China Power

Does China Have a Soul?

Recent Features

China Power

Does China Have a Soul?

If China is to navigate the rough waters ahead it will need to show that it is about more than its GDP numbers.

The New York Review of Books blog has posted an Ian Johnson interview with Zhang Ping (who writes under the name Chang Ping), one of China’s most daring writers whom the Communist Party previously hounded out of reporting from China.

The piece is worth reading for both the interviewee and the interviewer. 

Inspired by Liu Binyan to become a journalist, Chang Ping has a career that shares many similarities with that of his role model. But there’s one major difference. Liu, with his journalistic exposes of the inept Communist Party political, economic, social, and moral management of China, inspired a generation of disaffected youth to carry the intellectual flame. 

By the late1990s, when Chang Ping came into prominence at Southern Weekend, a Guangzhou-based newspaper famed for its investigative journalism, the Party had begun to buy out China’s intellectual class so successfully that it could easily persecute those who couldn’t be bought out – individuals such as He Qinglian, Ai Weiwei, and Chang Ping. 

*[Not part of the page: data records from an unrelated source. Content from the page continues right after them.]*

(** One iteration of the loop of [open]. *)
Definition fjall_open_table (table : Table) : SM StorageError FjallEngine unit :=
  name ← sm_some (table_name table);
  e ← sm_get;
  let '(r, keyspace) := fj_open_partition (fj_keyspace e) name in
  _ ← sm_modify (fun e => mkFjall keyspace (fj_tables e));
  partition ← sm_lift (map_err Io r);
  sm_modify (fun e => mkFjall (fj_keyspace e) (<[table := partition]> (fj_tables e))).

(** [open], once the directory is locked and the keyspace is open. *)
Definition fjall_open (keyspace : FjKeyspace) : option (StorageResult FjallEngine) :=
  '(r, e) ← sm_for fjall_names fjall_open_table (mkFjall keyspace ∅);
  Some (_ ← r; Ok e).

Definition fjall_table (e : FjallEngine) (t : Table) : StorageResult FjPartition :=
  ok_or (fj_tables e !! t) (Corrupt "unknown database table").

Definition fjall_check_known_tables (e : FjallEngine) : StorageResult unit :=
  try_fold (fun _ name =>
    if existsb (fun t => bool_decide (table_name t = Some name)) (btree_keys (dom (fj_tables e)))
    then Ok tt else Err (Unsupported "unrecognized source partition")) tt (fj_list_partitions (fj_keyspace e)).

Definition fjall_get (e : FjallEngine) (t : Table) (key : list u8) (max : Z) : StorageResult (option (list u8)) :=
  p ← fjall_table e t;
  v ← map_err Io (fj_get (fj_keyspace e) p key);
  match v with None => Ok None | Some b => Some <$> copy_bytes b max end.

Definition fjall_scan (e : FjallEngine) (t : Table) (after : option (list u8)) (prefix : list u8) (limits : ByteLimits)
    : option (StorageResult (list RawEntry)) :=
  match scan_bounds after prefix with
  | None => Some (Ok [])
  | Some (start, end_) =>
      match fjall_table e t with
      | Err error => Some (Err error)
      | Ok p => scan_page limits (fj_range (fj_keyspace e) p start end_)
      end
  end.

Definition fjall_batch (e : FjallEngine) (changes : Changes) : StorageResult (list (FjWrite FjPartition)) :=
  try_fold (fun batch '((table, key), value) =>
    partition ← fjall_table e table;
    Ok (batch ++ [match value with Some value => FjInsert partition key value | None => FjRemove partition key end]))
    [] (btree_iter changes).

Definition fjall_commit (changes : Changes) (id : bytes 32) : SM StorageError FjallEngine unit :=
  e ← sm_get;
  batch ← sm_lift (fjall_batch e changes);
  let '(r, keyspace) := fj_commit (fj_keyspace e) batch in
  _ ← sm_modify (fun e => mkFjall keyspace (fj_tables e));
  sm_lift (map_err (unknown id) r).

End FjallEngine.

(** ** The redb engine (database/backend_redb.rs) *)

Inductive TableError := TableDoesNotExist (name : string) | TableFault (error : string).

Class Redb := {
  RdDatabase : Type;
  (** A read transaction, a table opened for reading, a write transaction. *)
  RdRead : Type;
  RdTable : Type;
  RdWrite : Type;
  rd_begin_read : RdDatabase -> result string RdRead;
  rd_open_table : RdRead -> string -> result TableError RdTable;
  rd_get : RdTable -> list u8 -> result string (option (list u8));
  rd_range : RdTable -> bound (list u8) -> bound (list u8) -> result string (list (result string RawEntry));
  rd_begin_write : RdDatabase -> result string RdWrite;
  (** [set_durability(Durability::Immediate)]. *)
  rd_set_immediate : RdWrite -> RdWrite;
  rd_open_write : RdWrite -> string -> result string RdWrite;
  rd_insert : RdWrite -> string -> list u8 -> list u8 -> result string RdWrite;
  rd_remove : RdWrite -> string -> list u8 -> result string RdWrite;
  rd_commit : RdDatabase -> RdWrite -> result string unit * RdDatabase;
}.

Section RedbEngine.
  Context `{Redb}.

Definition redb_get (db : RdDatabase) (t : Table) (key : list u8) (max : Z) : option (StorageResult (option (list u8))) :=
  match map_err Io (rd_begin_read db) with
  | Err error => Some (Err error)
  | Ok txn =>
      name ← table_name t;
      match rd_open_table txn name with
      | Err (TableDoesNotExist _) => Some (Ok None)
      | Err (TableFault error) => Some (Err (Io error))
      | Ok table =>
          Some (v ← map_err Io (rd_get table key);
                match v with None => Ok None | Some b => Some <$> copy_bytes b max end)
      end
  end.

Definition redb_scan (db : RdDatabase) (t : Table) (after : option (list u8)) (prefix : list u8) (limits : ByteLimits)
    : option (StorageResult (list RawEntry)) :=
  match scan_bounds after prefix with
  | None => Some (Ok [])
  | Some (start, end_) =>
      match map_err Io (rd_begin_read db) with
      | Err error => Some (Err error)
      | Ok txn =>
          name ← table_name t;
          match rd_open_table txn name with
          | Err (TableDoesNotExist _) => Some (Ok [])
          | Err (TableFault error) => Some (Err (Io error))
          | Ok table =>
              match map_err Io (rd_range table start end_) with
              | Err error => Some (Err error)
              | Ok entries => scan_page limits entries
              end
          end
      end
  end.

(** The nested loops of [commit]: a table is opened once for each run of its entries. *)
Fixpoint redb_write (current : option Table) (entries : list (Table * list u8 * option (list u8)))
    : SM StorageError RdWrite unit :=
  match entries with
  | [] => mret tt
  | ((t, key), value) :: rest =>
      name ← sm_some (table_name t);
      txn ← sm_get;
      txn ← sm_lift (if bool_decide (current = Some t) then Ok txn else map_err Io (rd_open_write txn name));
      txn ← sm_lift (map_err Io (match value with
                                 | Some value => rd_insert txn name key value
                                 | None => rd_remove txn name key
                                 end));
      _ ← sm_modify (fun _ => txn);
      redb_write (Some t) rest
  end.

Definition redb_commit (changes : Changes) (id : bytes 32) : SM StorageError RdDatabase unit := fun db =>
  match map_err Io (rd_begin_write db) with
  | Err error => Some (Err error, db)
  | Ok txn =>
      '(r, txn) ← redb_write None (btree_iter changes) (rd_set_immediate txn);
      match r with
      | Err error => Some (Err error, db)
      | Ok _ => let '(r, db) := rd_commit db txn in Some (map_err (unknown id) r, db)
      end
  end.

End RedbEngine.

(** ** The engine of a database *)

Section Engine.
  Context `{Fjall, Redb}.

Inductive Engine := EFjall (engine : FjallEngine) | ERedb (engine : RdDatabase).

(** [Engine::check_known_tables]. *)
Definition engine_check_known_tables (e : Engine) : StorageResult unit :=
  match e with
  | EFjall engine => fjall_check_known_tables engine
  | ERedb _ => Err (Unsupported "use explicit redb conversion")
  end.

Definition engine_get (e : Engine) (t : Table) (key : list u8) (max : Z) : option (StorageResult (option (list u8))) :=
  match e with
  | EFjall engine => Some (fjall_get engine t key max)
  | ERedb engine => redb_get engine t key max
  end.

Definition engine_scan (e : Engine) (t : Table) (after : option (list u8)) (prefix : list u8) (limits : ByteLimits)
    : option (StorageResult (list RawEntry)) :=
  match e with
  | EFjall engine => fjall_scan engine t after prefix limits
  | ERedb engine => redb_scan engine t after prefix limits
  end.

Definition engine_commit (changes : Changes) (id : bytes 32) : SM StorageError Engine unit := fun e =>
  match e with
  | EFjall engine => '(r, engine) ← fjall_commit changes id engine; Some (r, EFjall engine)
  | ERedb engine => '(r, engine) ← redb_commit changes id engine; Some (r, ERedb engine)
  end.

End Engine.

(** ** What the engines' crates promise *)

(** Items read one by one, any of which may fail, are the rows in order. *)
Definition reads_as {A} (items : list (result string A)) (rows : list A) : Prop :=
  forall n l, mapM (M := result string) Datatypes.id (take n items) = Ok l -> l = take n rows.

Abbreviation Rows := (gmap (list u8) (list u8)).

Definition fj_write_on `{Fjall} (p : FjPartition) (m : Rows) (w : FjWrite FjPartition) : Rows :=
  match w with
  | FjInsert q k v => if decide (q = p) then <[k := v]> m else m
  | FjRemove q k => if decide (q = p) then delete k m else m
  end.

(** A partition is the one of its name, a read answers the committed rows or fails, and a batch is
    applied whole, or fails: then it may or may not have been applied. *)
Class FjallLaws `{Fjall} := {
  fj_rows : FjKeyspace -> FjPartition -> Rows;
  fj_partition_name : FjPartition -> string;
  fj_open_law s name r s' : fj_open_partition s name = (r, s') ->
    (forall p, fj_rows s' p = fj_rows s p) /\ forall p, r = Ok p -> fj_partition_name p = name;
  fj_get_law s p k v : fj_get s p k = Ok v -> v = fj_rows s p !! k;
  fj_range_law s p lo hi : reads_as (fj_range s p lo hi) (btree_range (fj_rows s p) lo hi);
  fj_commit_law s b r s' : fj_commit s b = (r, s') ->
    (forall p, fj_rows s' p = foldl (fj_write_on p) (fj_rows s p) b)
    \/ (r <> Ok tt /\ forall p, fj_rows s' p = fj_rows s p);
}.

(** The same of redb, whose write transaction stages its writes until it commits. *)
Class RedbLaws `{Redb} := {
  rd_rows : RdDatabase -> string -> Rows;
  rd_read_rows : RdRead -> string -> Rows;
  rd_table_rows : RdTable -> Rows;
  rd_staged : RdWrite -> string -> Rows;
  rd_begin_read_law db txn n : rd_begin_read db = Ok txn -> rd_read_rows txn n = rd_rows db n;
  rd_open_table_law txn n :
    match rd_open_table txn n with
    | Ok table => rd_table_rows table = rd_read_rows txn n
    | Err (TableDoesNotExist _) => rd_read_rows txn n = ∅
    | Err (TableFault _) => True
    end;
  rd_get_law t k v : rd_get t k = Ok v -> v = rd_table_rows t !! k;
  rd_range_law t lo hi l : rd_range t lo hi = Ok l -> reads_as l (btree_range (rd_table_rows t) lo hi);
  rd_begin_write_law db w n : rd_begin_write db = Ok w -> rd_staged w n = rd_rows db n;
  rd_set_immediate_law w n : rd_staged (rd_set_immediate w) n = rd_staged w n;
  rd_open_write_law w m w' n : rd_open_write w m = Ok w' -> rd_staged w' n = rd_staged w n;
  rd_insert_law w m k v w' n : rd_insert w m k v = Ok w' ->
    rd_staged w' n = if decide (n = m) then <[k := v]> (rd_staged w n) else rd_staged w n;
  rd_remove_law w m k w' n : rd_remove w m k = Ok w' ->
    rd_staged w' n = if decide (n = m) then delete k (rd_staged w n) else rd_staged w n;
  rd_commit_law db w r db' : rd_commit db w = (r, db') ->
    (forall n, rd_rows db' n = rd_staged w n) \/ (r <> Ok tt /\ forall n, rd_rows db' n = rd_rows db n);
}.

(** ** Facts: tables *)

(** A table every engine has. *)
Definition table_ok (t : Table) : bool := match t with Shard d => uval d <=? 13 | _ => true end.

Lemma table_ok_names t : table_ok t = true <-> t ∈ fjall_names.
Proof.
  split.
  - intros Ht. destruct t as [d| | | | | | | |[]]; [|apply (bool_decide_unpack _); vm_compute; exact I..].
    apply elem_of_app. left. cbn in Ht. apply list_elem_of_fmap. exists (Z.to_nat (uval d)). pose proof (uval_range d).
    split; [by rewrite Z2Nat.id, of_Z_uval by lia|]. apply elem_of_seq. lia.
  - revert t. apply Forall_forall, (bool_decide_unpack _). vm_compute. exact I.
Qed.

Chang Ping now lives in Germany, but is attempting to start a new media organization to effect change in China.  Unfortunately, as was the case with Liu and He, Chinese intellectuals tend to fade away once in exile. 

For China watchers, Johnson needs no introduction, as he’s the most intellectual of Western reporters working in China today.  In much of his recent reporting, Johnson spends a lot of time sipping tea with exiled Chinese writers or meditating with Daoist masters. And I think he does so because he seeks enlightenment on a question that must gnaw at all China watchers: Does China have a soul? 

This question must sound embarrassingly racist or, given China’s economic trajectory, increasingly irrelevant. But it’s also China’s most important question because the flip side of this question is: Does China have a future?

We are often blind to these questions because we are so focused on economic data, which we faithfully believe to reveal the reality of China to us. But GDP growth, consumer spending, and stock market ups and downs don’t tell us the level of individual happiness or the strength of social cohesion. Economic data may tell us that China is more prosperous and powerful today than at any time in its history, and that’s true. But what’s also true, if you crisscross China talking to elderly Chinese, is that China was more honest and happy back in the Mao Zedong days than it is today.

It’s obvious from his reporting that Johnson would rather trust his own eyes than economic data. He’s interested in China’s intellectual and spiritual state – or what Chang Ping calls “the civic spirit” – because that’s what reveals a nation’s “emotional intelligence,” China’s ability to absorb the shock of the inevitable economic downturn, and China’s will to hold together when the economic glue fades.  

The United States is facing a tough economic storm now, but no one doubts that the American people share “civic spirit” and are all invested in the nation’s democratic soul, as is so eloquently outlined in Jefferson’s “Declaration of Independence” and Abraham Lincoln’s speeches. And that’s why most can be confident that this current recession will only make America leaner and stronger in the end. 

On the other hand, the European Union has no unifying ideas and values, and that’s why the possibility of a Greek default, no matter its impact economically, could begin the process of the EU’s political death. 

Within the Party’s inner sanctums, the nation’s soul is very much a concern.  Consider President Hu Jintao’s speech calling for China to expand its cultural power both abroad and at home: The Communist Party is desperate for a unifying vision to unite the Chinese people for the economic tough times ahead.

Ironically, a nation’s soul and cultural unity comes from the same poets and philosophers, its thinkers and writers (individuals such as Liu, He, Ai Weiwei, and Chang Ping) that the Communist Party has persecuted. The United States soft power – its vision of individual freedom and empowerment that animates both Disney movies and Special Forces troops operating in the world’s most far-flung corners – developed its power and force through generations of open and honest and vigorous debate over its soul.  

Does China have a soul?  We’ll only know once the China edifice starts crumbling. If it doesn’t have a soul, then China may very well fall into the abyss. If it does, whether it be a previously hidden intellectual or religious tradition, it will naturally rise to the challenge.

Johnson is now scouring China for what could save the Communist Party, or what could possibly come after the Party and ultimately save China. And that’s why his reporting, while neither trendy nor topical, is certainly urgent and necessary.